AIM OF THE EXERCISE
Please write out word for word the opening lines of the material, including the line with "Definition find_get_pid (nr" as the last.

■ ■ ■

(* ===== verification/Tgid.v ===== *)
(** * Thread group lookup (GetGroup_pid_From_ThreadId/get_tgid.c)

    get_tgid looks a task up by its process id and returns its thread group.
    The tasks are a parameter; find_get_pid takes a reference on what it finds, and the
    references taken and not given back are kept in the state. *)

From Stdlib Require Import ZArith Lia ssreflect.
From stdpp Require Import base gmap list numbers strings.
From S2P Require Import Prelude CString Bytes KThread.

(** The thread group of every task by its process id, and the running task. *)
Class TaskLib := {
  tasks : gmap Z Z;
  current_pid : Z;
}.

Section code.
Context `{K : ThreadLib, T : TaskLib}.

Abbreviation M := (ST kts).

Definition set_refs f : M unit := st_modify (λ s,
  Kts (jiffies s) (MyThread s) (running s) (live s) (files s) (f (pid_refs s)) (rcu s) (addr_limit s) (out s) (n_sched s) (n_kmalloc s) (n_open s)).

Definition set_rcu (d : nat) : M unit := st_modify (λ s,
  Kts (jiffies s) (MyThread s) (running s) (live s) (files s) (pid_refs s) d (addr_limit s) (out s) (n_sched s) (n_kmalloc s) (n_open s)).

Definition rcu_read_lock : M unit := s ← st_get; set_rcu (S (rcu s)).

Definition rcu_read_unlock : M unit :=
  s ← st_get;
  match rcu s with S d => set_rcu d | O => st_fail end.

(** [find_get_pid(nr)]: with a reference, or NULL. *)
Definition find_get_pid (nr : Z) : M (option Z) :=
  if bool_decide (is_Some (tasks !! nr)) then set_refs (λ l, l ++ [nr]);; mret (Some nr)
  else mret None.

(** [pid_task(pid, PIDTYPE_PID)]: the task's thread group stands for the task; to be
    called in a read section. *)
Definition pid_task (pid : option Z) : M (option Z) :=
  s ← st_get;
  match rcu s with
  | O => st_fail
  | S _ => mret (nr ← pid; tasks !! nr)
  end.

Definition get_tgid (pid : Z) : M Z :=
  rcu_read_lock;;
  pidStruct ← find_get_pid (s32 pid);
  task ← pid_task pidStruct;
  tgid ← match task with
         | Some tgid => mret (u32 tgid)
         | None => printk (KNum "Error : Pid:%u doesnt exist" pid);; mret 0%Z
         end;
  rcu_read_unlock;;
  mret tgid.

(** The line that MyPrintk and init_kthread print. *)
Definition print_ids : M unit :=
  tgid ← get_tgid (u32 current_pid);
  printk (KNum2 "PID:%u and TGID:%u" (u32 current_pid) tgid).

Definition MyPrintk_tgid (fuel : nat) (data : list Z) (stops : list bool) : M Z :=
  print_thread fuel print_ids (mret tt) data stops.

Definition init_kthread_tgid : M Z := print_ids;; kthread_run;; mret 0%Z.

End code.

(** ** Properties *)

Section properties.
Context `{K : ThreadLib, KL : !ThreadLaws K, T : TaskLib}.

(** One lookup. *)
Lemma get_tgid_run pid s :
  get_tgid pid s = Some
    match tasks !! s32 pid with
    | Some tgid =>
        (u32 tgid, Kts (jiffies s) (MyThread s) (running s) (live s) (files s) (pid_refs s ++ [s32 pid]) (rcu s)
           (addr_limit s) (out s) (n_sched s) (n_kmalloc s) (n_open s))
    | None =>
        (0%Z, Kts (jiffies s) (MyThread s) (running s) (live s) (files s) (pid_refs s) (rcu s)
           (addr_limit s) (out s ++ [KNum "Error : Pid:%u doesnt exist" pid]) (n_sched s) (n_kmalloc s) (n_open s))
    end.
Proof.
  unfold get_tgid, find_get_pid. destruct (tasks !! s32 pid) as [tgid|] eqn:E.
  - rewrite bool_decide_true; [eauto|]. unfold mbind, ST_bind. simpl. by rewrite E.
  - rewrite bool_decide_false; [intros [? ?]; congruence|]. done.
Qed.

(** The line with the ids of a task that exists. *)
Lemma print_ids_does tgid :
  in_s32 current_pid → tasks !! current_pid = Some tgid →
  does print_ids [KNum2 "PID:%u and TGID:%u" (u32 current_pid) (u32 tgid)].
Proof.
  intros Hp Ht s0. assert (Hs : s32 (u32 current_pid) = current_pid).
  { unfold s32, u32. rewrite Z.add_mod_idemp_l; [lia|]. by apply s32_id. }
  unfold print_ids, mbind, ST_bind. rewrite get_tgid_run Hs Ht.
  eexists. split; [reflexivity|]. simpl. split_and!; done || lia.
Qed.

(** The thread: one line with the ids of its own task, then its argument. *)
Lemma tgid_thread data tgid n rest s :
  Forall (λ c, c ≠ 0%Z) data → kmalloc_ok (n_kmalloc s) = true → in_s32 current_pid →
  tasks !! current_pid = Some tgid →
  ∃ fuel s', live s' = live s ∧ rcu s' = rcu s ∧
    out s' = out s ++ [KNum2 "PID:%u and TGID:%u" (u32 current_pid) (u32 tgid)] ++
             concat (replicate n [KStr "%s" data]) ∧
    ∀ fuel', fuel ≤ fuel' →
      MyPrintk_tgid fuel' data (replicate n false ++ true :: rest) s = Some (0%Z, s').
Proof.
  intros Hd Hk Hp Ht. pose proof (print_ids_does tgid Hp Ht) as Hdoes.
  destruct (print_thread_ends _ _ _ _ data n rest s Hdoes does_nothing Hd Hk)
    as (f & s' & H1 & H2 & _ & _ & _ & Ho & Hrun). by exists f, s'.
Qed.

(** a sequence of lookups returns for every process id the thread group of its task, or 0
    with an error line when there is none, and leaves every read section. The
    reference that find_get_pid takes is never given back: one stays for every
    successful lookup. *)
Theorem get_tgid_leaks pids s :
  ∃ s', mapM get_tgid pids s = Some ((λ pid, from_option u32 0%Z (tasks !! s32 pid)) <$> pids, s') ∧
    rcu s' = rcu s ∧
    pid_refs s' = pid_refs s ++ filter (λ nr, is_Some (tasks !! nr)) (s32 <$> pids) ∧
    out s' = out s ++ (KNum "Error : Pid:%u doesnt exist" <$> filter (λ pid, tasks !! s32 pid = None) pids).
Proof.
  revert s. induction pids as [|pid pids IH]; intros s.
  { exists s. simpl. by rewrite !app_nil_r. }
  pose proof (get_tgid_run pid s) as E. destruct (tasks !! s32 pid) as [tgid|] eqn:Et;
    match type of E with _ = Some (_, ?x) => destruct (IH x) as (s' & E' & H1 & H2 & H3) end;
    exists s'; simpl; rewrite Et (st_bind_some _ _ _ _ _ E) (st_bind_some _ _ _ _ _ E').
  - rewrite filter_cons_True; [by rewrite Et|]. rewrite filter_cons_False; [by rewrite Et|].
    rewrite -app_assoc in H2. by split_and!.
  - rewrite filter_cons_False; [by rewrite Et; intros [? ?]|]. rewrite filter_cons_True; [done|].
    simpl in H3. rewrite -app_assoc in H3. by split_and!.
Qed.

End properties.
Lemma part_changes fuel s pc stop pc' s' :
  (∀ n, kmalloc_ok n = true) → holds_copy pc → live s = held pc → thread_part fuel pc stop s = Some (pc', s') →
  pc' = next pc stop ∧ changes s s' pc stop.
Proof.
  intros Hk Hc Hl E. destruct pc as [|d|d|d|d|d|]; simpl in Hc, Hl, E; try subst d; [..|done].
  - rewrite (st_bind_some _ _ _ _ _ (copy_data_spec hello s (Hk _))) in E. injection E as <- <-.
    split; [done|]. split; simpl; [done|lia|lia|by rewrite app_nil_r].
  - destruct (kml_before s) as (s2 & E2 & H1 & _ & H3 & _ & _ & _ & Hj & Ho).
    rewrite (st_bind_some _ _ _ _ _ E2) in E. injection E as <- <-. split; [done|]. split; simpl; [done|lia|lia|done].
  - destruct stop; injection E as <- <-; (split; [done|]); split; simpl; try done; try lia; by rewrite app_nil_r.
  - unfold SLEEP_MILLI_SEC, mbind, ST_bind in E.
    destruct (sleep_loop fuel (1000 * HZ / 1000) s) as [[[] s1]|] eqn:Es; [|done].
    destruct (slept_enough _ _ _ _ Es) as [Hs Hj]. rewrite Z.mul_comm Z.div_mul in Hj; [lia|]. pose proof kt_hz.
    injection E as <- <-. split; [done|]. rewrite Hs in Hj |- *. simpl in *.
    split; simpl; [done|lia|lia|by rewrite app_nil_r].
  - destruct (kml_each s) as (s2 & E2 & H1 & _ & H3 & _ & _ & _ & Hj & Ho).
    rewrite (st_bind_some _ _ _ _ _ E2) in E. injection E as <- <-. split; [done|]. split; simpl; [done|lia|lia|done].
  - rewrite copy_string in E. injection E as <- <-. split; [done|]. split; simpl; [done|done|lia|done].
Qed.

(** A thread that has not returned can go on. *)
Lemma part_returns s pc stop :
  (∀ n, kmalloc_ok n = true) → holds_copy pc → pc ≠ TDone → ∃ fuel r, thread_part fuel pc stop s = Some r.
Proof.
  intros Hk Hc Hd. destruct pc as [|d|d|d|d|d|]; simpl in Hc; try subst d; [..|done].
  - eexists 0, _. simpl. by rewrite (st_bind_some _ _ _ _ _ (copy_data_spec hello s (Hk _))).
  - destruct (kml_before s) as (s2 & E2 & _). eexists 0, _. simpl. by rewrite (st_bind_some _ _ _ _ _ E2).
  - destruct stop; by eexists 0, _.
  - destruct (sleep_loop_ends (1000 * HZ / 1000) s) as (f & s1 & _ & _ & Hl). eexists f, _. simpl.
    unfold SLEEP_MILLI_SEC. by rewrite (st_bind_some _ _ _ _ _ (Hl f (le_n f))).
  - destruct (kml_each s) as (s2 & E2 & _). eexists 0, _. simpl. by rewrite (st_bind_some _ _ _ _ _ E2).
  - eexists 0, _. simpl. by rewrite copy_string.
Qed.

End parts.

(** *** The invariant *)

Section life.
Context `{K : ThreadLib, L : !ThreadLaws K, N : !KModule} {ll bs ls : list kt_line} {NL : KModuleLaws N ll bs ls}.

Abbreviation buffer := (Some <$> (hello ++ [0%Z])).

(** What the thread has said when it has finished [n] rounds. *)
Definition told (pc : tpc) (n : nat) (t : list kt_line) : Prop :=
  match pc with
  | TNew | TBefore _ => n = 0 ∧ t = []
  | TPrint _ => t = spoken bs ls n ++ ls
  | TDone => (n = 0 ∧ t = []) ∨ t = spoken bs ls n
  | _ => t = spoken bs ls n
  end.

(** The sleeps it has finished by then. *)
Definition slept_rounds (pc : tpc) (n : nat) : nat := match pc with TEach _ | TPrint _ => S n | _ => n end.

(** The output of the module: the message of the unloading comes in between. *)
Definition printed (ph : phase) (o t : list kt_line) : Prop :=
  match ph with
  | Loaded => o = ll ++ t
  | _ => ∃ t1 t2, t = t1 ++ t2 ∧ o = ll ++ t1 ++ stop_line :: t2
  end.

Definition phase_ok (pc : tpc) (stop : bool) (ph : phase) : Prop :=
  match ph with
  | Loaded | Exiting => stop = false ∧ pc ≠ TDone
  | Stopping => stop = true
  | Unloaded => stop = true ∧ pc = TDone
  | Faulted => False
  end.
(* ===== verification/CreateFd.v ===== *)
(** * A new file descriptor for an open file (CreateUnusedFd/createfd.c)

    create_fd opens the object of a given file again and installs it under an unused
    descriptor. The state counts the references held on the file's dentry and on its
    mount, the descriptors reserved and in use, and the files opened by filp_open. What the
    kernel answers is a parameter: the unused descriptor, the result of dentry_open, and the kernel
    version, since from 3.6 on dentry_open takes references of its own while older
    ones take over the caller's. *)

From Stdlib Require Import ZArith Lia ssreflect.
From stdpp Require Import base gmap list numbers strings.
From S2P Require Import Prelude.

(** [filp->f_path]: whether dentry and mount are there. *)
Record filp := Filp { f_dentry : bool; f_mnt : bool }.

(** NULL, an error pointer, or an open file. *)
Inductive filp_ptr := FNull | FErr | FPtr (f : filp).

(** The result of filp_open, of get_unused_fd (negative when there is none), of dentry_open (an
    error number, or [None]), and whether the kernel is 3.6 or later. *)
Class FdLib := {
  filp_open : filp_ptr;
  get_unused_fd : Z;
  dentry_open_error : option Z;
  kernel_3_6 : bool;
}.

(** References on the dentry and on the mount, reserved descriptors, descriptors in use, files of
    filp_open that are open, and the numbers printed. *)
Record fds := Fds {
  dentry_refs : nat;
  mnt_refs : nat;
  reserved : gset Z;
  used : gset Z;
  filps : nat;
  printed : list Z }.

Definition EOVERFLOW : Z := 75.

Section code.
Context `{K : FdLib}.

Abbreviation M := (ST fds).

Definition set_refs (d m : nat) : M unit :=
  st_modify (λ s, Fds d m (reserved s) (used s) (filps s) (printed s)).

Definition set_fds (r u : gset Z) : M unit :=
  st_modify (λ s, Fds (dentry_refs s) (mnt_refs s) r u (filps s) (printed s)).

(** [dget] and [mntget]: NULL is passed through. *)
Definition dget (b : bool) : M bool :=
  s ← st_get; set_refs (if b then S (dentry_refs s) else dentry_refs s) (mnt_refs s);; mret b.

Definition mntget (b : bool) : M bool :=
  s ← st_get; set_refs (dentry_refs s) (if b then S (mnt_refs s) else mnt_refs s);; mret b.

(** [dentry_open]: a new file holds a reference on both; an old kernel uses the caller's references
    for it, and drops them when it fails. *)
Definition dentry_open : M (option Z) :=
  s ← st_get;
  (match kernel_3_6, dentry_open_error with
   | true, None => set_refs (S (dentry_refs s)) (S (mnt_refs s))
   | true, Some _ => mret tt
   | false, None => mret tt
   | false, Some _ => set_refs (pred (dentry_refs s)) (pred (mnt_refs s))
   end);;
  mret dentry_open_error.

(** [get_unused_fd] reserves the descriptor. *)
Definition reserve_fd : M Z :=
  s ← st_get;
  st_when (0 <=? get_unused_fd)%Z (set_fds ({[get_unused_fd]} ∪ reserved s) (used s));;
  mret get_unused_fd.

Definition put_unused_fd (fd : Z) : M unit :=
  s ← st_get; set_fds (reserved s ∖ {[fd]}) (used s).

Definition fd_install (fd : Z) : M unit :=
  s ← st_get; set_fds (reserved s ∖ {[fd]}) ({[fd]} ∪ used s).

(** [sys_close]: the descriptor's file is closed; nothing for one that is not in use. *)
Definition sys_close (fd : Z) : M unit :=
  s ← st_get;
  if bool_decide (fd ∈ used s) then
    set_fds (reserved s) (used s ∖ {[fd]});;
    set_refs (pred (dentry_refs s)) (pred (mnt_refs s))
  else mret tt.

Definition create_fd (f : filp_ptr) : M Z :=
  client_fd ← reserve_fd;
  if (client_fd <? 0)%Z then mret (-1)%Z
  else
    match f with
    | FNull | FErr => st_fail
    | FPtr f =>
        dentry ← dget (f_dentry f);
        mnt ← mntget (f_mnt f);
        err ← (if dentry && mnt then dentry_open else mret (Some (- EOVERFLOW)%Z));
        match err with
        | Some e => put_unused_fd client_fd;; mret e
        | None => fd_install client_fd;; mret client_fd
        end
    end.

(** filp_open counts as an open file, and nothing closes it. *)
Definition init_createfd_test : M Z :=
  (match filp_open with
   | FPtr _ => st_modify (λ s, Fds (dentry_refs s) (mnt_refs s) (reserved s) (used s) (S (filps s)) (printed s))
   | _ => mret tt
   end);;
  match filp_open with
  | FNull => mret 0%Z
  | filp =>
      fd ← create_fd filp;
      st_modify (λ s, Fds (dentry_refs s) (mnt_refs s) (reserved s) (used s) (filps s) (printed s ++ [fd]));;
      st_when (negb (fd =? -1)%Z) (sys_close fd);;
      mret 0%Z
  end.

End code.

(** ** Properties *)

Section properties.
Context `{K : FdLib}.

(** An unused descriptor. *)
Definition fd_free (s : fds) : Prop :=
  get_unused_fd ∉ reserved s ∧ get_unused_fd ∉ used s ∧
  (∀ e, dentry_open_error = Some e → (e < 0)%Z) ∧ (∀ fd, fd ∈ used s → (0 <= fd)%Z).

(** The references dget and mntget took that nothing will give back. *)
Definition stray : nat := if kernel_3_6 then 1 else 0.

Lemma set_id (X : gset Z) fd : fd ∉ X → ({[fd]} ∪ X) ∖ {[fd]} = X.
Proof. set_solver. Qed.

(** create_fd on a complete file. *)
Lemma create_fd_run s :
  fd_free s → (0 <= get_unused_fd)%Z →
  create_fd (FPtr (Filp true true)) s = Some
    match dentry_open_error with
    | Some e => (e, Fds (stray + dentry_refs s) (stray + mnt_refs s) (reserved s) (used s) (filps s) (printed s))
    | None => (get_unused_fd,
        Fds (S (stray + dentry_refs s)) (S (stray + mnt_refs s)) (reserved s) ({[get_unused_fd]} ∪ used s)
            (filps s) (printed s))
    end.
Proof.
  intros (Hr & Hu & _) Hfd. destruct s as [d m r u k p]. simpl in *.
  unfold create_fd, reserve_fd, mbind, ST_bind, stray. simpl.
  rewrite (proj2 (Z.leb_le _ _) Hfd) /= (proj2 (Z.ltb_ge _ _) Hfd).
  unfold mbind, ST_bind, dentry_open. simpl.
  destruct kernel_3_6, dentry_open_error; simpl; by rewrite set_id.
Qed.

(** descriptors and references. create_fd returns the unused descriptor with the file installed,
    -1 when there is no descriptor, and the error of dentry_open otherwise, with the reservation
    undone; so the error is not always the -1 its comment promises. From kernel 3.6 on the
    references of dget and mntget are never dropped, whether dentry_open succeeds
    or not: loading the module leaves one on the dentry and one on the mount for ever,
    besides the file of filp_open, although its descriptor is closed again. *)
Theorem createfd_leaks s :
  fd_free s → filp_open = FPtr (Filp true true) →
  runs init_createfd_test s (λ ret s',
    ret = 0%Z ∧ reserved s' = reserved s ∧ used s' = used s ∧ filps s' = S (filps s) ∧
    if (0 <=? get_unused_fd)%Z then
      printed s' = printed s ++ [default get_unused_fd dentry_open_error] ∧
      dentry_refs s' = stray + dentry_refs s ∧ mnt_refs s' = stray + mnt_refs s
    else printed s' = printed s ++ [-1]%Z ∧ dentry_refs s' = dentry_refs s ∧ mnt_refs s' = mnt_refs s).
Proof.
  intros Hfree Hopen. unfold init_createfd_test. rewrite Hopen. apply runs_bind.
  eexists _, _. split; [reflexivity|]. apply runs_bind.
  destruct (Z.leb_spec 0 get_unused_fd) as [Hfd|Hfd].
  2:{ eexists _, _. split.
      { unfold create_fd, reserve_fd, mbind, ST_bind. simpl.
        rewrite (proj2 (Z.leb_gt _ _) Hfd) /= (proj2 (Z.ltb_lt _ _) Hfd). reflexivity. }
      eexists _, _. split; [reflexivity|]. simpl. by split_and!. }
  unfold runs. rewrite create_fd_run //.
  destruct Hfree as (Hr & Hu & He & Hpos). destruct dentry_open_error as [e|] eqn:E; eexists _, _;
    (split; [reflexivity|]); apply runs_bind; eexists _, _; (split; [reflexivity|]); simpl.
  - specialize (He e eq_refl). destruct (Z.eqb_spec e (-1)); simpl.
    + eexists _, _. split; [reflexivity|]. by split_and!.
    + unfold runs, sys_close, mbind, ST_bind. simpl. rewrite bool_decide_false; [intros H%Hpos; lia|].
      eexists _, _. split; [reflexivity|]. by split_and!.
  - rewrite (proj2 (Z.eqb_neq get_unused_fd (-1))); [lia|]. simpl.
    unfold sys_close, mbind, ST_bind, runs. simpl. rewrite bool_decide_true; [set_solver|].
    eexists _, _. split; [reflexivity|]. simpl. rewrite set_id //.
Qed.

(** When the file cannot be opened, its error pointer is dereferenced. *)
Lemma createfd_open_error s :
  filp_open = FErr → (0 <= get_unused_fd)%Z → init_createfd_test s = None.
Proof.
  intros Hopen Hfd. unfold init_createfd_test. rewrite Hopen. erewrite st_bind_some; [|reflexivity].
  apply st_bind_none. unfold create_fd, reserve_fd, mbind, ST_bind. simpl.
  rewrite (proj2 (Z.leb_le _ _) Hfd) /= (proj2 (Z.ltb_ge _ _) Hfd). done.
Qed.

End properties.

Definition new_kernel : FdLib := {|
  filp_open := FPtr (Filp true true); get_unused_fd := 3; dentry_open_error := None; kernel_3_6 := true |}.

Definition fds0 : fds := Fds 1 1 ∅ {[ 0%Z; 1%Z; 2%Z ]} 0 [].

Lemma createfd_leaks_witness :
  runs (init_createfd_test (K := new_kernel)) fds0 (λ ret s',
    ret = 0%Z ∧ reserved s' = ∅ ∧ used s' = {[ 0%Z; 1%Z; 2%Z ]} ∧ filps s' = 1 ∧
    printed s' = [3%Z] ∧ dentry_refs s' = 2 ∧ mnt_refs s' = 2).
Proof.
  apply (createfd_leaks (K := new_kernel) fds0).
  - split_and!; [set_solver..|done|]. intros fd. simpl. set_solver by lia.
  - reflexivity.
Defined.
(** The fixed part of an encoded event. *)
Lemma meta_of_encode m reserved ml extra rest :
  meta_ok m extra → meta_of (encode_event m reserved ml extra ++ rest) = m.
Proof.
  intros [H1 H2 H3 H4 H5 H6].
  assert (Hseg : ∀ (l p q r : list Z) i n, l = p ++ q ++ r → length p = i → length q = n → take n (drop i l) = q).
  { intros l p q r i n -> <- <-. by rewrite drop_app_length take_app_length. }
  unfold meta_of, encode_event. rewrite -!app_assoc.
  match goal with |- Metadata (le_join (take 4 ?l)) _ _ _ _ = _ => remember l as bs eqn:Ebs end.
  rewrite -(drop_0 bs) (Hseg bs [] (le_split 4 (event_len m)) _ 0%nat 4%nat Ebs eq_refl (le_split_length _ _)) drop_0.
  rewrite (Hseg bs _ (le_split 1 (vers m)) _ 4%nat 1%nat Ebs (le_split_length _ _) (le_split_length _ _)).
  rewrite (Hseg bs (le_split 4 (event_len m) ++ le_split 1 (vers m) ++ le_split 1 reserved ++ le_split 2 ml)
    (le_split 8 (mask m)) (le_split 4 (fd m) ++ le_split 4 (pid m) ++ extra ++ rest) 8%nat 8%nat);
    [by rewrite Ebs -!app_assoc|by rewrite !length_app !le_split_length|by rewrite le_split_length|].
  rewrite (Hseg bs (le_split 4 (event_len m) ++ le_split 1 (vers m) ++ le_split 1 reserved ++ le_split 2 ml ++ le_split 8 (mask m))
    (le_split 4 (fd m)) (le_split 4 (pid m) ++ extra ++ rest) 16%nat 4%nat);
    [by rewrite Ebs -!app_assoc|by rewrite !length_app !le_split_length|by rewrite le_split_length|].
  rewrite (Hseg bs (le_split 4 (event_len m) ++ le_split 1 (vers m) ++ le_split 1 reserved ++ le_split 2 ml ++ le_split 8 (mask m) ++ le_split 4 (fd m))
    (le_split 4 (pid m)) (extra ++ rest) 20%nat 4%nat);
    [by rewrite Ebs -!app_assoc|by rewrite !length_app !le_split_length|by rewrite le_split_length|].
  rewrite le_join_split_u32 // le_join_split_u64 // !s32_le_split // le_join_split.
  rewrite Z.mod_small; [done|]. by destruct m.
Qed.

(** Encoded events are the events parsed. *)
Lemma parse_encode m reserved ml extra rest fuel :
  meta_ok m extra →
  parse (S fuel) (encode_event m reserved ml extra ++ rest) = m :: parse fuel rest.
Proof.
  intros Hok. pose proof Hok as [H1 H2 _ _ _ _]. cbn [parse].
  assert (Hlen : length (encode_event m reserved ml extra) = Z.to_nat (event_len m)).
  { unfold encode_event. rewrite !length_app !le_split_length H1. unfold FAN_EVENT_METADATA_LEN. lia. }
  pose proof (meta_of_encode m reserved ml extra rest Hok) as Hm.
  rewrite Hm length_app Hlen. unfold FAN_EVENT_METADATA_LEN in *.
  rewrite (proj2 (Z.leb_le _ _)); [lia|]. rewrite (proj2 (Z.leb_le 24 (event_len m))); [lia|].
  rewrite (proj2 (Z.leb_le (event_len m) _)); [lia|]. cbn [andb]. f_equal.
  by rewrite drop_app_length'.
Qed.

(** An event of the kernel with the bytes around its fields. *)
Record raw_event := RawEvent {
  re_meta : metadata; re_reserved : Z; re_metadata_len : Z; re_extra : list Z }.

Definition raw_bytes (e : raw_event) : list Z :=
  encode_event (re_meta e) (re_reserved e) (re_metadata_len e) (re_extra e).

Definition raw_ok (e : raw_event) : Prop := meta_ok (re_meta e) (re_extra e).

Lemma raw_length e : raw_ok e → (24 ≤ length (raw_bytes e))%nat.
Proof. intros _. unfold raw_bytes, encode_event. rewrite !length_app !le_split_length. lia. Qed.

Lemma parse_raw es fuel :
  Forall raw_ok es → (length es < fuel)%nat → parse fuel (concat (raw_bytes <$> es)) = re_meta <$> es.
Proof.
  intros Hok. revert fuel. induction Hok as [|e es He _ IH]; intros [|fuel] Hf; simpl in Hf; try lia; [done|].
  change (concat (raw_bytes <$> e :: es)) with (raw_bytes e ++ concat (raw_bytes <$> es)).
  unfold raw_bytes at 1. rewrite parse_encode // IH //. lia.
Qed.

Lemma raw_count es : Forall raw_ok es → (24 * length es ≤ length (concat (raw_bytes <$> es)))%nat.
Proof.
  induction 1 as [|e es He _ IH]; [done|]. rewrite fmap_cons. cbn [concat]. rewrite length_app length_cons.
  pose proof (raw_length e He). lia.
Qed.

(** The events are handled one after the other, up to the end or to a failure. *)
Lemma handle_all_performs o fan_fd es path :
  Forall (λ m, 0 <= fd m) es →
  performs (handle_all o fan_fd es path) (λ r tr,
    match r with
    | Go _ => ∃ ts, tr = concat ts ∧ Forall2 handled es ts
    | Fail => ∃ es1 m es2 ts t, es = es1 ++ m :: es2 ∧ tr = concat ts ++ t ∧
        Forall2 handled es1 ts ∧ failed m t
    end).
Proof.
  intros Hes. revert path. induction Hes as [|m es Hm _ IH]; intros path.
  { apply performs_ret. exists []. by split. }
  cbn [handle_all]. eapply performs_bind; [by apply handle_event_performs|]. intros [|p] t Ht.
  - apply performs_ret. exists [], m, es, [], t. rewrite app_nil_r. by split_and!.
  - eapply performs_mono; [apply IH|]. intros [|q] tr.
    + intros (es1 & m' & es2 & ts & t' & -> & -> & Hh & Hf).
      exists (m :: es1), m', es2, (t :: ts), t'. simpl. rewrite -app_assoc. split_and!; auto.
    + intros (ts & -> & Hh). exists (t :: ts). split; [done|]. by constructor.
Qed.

■ ■ ■

YOUR SOLUTION
(* ===== verification/Tgid.v ===== *)
(** * Thread group lookup (GetGroup_pid_From_ThreadId/get_tgid.c)

    get_tgid looks a task up by its process id and returns its thread group.
    The tasks are a parameter; find_get_pid takes a reference on what it finds, and the
    references taken and not given back are kept in the state. *)

From Stdlib Require Import ZArith Lia ssreflect.
From stdpp Require Import base gmap list numbers strings.
From S2P Require Import Prelude CString Bytes KThread.

(** The thread group of every task by its process id, and the running task. *)
Class TaskLib := {
  tasks : gmap Z Z;
  current_pid : Z;
}.

Section code.
Context `{K : ThreadLib, T : TaskLib}.

Abbreviation M := (ST kts).

Definition set_refs f : M unit := st_modify (λ s,
  Kts (jiffies s) (MyThread s) (running s) (live s) (files s) (f (pid_refs s)) (rcu s) (addr_limit s) (out s) (n_sched s) (n_kmalloc s) (n_open s)).

Definition set_rcu (d : nat) : M unit := st_modify (λ s,
  Kts (jiffies s) (MyThread s) (running s) (live s) (files s) (pid_refs s) d (addr_limit s) (out s) (n_sched s) (n_kmalloc s) (n_open s)).

Definition rcu_read_lock : M unit := s ← st_get; set_rcu (S (rcu s)).

Definition rcu_read_unlock : M unit :=
  s ← st_get;
  match rcu s with S d => set_rcu d | O => st_fail end.

(** [find_get_pid(nr)]: with a reference, or NULL. *)
Definition find_get_pid (nr : Z) : M (option Z) :=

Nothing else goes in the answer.